Stored items:
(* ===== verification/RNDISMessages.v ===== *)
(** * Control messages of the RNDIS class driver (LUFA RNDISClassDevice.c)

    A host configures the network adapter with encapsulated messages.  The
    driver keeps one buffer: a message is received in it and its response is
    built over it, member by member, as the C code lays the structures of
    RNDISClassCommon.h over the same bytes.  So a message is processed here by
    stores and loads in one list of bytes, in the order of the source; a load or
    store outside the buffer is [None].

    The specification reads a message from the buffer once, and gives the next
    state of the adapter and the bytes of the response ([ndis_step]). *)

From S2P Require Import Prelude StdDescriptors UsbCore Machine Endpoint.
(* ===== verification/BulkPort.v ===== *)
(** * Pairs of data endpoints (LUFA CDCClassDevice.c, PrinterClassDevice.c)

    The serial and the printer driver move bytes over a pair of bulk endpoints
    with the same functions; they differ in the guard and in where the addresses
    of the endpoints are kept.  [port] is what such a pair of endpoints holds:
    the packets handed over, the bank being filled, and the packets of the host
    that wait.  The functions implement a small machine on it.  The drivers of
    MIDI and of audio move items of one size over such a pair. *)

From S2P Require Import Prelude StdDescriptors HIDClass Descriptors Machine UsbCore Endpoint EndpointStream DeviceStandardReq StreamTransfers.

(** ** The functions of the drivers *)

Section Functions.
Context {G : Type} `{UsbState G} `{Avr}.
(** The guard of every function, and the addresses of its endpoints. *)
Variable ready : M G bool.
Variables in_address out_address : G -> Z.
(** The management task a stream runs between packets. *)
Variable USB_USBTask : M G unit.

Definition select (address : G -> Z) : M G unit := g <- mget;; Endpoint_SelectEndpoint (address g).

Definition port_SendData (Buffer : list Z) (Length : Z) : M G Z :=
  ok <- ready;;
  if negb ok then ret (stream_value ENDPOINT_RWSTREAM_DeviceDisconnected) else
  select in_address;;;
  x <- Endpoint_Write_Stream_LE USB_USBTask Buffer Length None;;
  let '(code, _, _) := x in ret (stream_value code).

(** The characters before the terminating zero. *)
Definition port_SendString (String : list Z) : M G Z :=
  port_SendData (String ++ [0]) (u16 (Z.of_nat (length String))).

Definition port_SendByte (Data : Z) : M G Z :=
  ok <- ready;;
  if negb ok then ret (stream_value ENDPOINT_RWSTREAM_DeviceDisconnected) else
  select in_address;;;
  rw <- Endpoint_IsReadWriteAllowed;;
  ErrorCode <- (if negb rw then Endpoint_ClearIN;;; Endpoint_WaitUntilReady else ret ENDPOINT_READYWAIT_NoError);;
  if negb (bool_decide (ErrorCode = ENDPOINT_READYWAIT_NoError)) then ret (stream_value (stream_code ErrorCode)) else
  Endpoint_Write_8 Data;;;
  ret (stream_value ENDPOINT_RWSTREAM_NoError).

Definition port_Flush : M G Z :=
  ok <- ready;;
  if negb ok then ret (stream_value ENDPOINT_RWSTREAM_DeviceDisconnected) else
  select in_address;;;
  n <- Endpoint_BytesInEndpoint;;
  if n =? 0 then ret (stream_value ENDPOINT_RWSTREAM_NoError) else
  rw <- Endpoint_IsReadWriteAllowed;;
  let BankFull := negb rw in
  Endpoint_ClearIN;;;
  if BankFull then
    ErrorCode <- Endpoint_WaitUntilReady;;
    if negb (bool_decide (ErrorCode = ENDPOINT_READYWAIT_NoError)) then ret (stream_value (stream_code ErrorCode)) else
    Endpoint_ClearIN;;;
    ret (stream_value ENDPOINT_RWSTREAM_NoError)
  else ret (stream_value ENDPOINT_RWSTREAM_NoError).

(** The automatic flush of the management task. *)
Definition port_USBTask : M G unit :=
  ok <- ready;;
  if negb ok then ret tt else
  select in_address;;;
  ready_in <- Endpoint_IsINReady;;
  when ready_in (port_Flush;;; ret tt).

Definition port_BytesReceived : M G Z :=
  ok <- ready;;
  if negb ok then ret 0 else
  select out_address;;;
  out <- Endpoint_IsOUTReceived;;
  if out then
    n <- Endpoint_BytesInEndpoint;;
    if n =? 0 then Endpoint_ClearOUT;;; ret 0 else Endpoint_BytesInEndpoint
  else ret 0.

TASK DESCRIPTION: With no word changed, write the entries out once more.

RESPONSE TO THE TASK:
(* ===== verification/RNDISMessages.v ===== *)
(** * Control messages of the RNDIS class driver (LUFA RNDISClassDevice.c)

    A host configures the network adapter with encapsulated messages.  The
    driver keeps one buffer: a message is received in it and its response is
    built over it, member by member, as the C code lays the structures of
    RNDISClassCommon.h over the same bytes.  So a message is processed here by
    stores and loads in one list of bytes, in the order of the source; a load or
    store outside the buffer is [None].

    The specification reads a message from the buffer once, and gives the next
    state of the adapter and the bytes of the response ([ndis_step]). *)

From S2P Require Import Prelude StdDescriptors UsbCore Machine Endpoint.
(* ===== verification/BulkPort.v ===== *)
(** * Pairs of data endpoints (LUFA CDCClassDevice.c, PrinterClassDevice.c)

    The serial and the printer driver move bytes over a pair of bulk endpoints
    with the same functions; they differ in the guard and in where the addresses
    of the endpoints are kept.  [port] is what such a pair of endpoints holds:
    the packets handed over, the bank being filled, and the packets of the host
    that wait.  The functions implement a small machine on it.  The drivers of
    MIDI and of audio move items of one size over such a pair. *)

From S2P Require Import Prelude StdDescriptors HIDClass Descriptors Machine UsbCore Endpoint EndpointStream DeviceStandardReq StreamTransfers.

(** ** The functions of the drivers *)

Section Functions.
Context {G : Type} `{UsbState G} `{Avr}.
(** The guard of every function, and the addresses of its endpoints. *)
Variable ready : M G bool.
Variables in_address out_address : G -> Z.
(** The management task a stream runs between packets. *)
Variable USB_USBTask : M G unit.

Definition select (address : G -> Z) : M G unit := g <- mget;; Endpoint_SelectEndpoint (address g).

Definition port_SendData (Buffer : list Z) (Length : Z) : M G Z :=
  ok <- ready;;
  if negb ok then ret (stream_value ENDPOINT_RWSTREAM_DeviceDisconnected) else
  select in_address;;;
  x <- Endpoint_Write_Stream_LE USB_USBTask Buffer Length None;;
  let '(code, _, _) := x in ret (stream_value code).

(** The characters before the terminating zero. *)
Definition port_SendString (String : list Z) : M G Z :=
  port_SendData (String ++ [0]) (u16 (Z.of_nat (length String))).

Definition port_SendByte (Data : Z) : M G Z :=
  ok <- ready;;
  if negb ok then ret (stream_value ENDPOINT_RWSTREAM_DeviceDisconnected) else
  select in_address;;;
  rw <- Endpoint_IsReadWriteAllowed;;
  ErrorCode <- (if negb rw then Endpoint_ClearIN;;; Endpoint_WaitUntilReady else ret ENDPOINT_READYWAIT_NoError);;
  if negb (bool_decide (ErrorCode = ENDPOINT_READYWAIT_NoError)) then ret (stream_value (stream_code ErrorCode)) else
  Endpoint_Write_8 Data;;;
  ret (stream_value ENDPOINT_RWSTREAM_NoError).

Definition port_Flush : M G Z :=
  ok <- ready;;
  if negb ok then ret (stream_value ENDPOINT_RWSTREAM_DeviceDisconnected) else
  select in_address;;;
  n <- Endpoint_BytesInEndpoint;;
  if n =? 0 then ret (stream_value ENDPOINT_RWSTREAM_NoError) else
  rw <- Endpoint_IsReadWriteAllowed;;
  let BankFull := negb rw in
  Endpoint_ClearIN;;;
  if BankFull then
    ErrorCode <- Endpoint_WaitUntilReady;;
    if negb (bool_decide (ErrorCode = ENDPOINT_READYWAIT_NoError)) then ret (stream_value (stream_code ErrorCode)) else
    Endpoint_ClearIN;;;
    ret (stream_value ENDPOINT_RWSTREAM_NoError)
  else ret (stream_value ENDPOINT_RWSTREAM_NoError).

(** The automatic flush of the management task. *)
Definition port_USBTask : M G unit :=
  ok <- ready;;
  if negb ok then ret tt else
  select in_address;;;
  ready_in <- Endpoint_IsINReady;;
  when ready_in (port_Flush;;; ret tt).

Definition port_BytesReceived : M G Z :=
  ok <- ready;;
  if negb ok then ret 0 else
  select out_address;;;
  out <- Endpoint_IsOUTReceived;;
  if out then
    n <- Endpoint_BytesInEndpoint;;
    if n =? 0 then Endpoint_ClearOUT;;; ret 0 else Endpoint_BytesInEndpoint
  else ret 0.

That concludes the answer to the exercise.